Back in November, False Claims Act ("FCA") Defendants scored a huge victory in United States ex rel. Purcell v. MWI Corp. On February 8, the federal government asked the D.C. Circuit Court to reverse its judgment that held that Moving Waters Industries Corp. ("MWI)" was not liable for certifications it made to Nigeria because language in those certifications was ambiguous.
The case revolves around interpretation of the phrase "regular commissions." MWI argued that "it was entitled to rely on its own reasonable interpretation of 'regular commissions'" absent any explanation of the ambiguous phrase from the government. The federal government criticized the ruling, explaining that it would require future certifications to "envision and then warn against every possible 'reasonable' interpretation." Moreover, the government added that the decision was counter to Congress' intent with the FCA to undermine any ignorance defense.

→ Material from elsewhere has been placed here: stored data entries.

(** Against a positive baseline the change is at least zero, and the trend
    "up", exactly when the current value is at least 99.5% of the baseline;
    against a negative baseline exactly when the current value is at most
    99.5% of it, so that a negative balance that improves by more than half
    a percent is labelled "down". *)
Theorem percentage_change_sign (current previous : Z) :
  (0 < previous ->
     (Dashboard.trendOf (Dashboard.calculatePercentageChange current previous)
      = "up"%string
      <-> 199 * previous <= 200 * current))
  /\ (previous < 0 ->
        (Dashboard.trendOf (Dashboard.calculatePercentageChange current previous)
         = "up"%string
         <-> 200 * current <= 199 * previous)).
Proof.
  assert (Hup : forall c, Dashboard.trendOf c = "up"%string <-> 0 <= c).
  { intros c. unfold Dashboard.trendOf. destruct (c >=? 0) eqn:E.
    - apply Z.geb_le in E. tauto.
    - rewrite Z.geb_leb in E. apply Z.leb_gt in E.
      split; [discriminate | lia]. }
  assert (Hneg : previous < 0 ->
            (0 <= Dashboard.calculatePercentageChange current previous
             <-> 200 * current <= 199 * previous)).
  { intros Hp. rewrite calculatePercentageChange_spec. unfold Spec.percentageChange.
    destruct (previous =? 0) eqn:E; [apply Z.eqb_eq in E; lia |].
    rewrite nearestHalfUp_opp, nearestHalfUp_nonneg_pos by lia. lia. }
  split.
  - intros Hp. rewrite Hup, calculatePercentageChange_spec.
    unfold Spec.percentageChange.
    destruct (previous =? 0) eqn:E; [apply Z.eqb_eq in E; lia |].
    rewrite nearestHalfUp_nonneg_pos by lia. lia.
  - intros Hp. rewrite Hup. apply Hneg, Hp.
Qed.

On Monday, the federal government asked the D.C. Circuit Court to reverse the judgment because it would allow defendants to shirk liability in many FCA cases. The government argued further that the decision would "at a minimum, consume vast amounts of federal resources as government employees attempt to guess and address all possible permutations of any condition of payment."
The legal team at SFMS has significant experience litigating FCA matters. If you have any questions regarding this subject or this posting, please contact Alec Berin (firstname.lastname@example.org) or Chiharu Sekino (email@example.com). We can also be reached toll-free at (866) 540-5505.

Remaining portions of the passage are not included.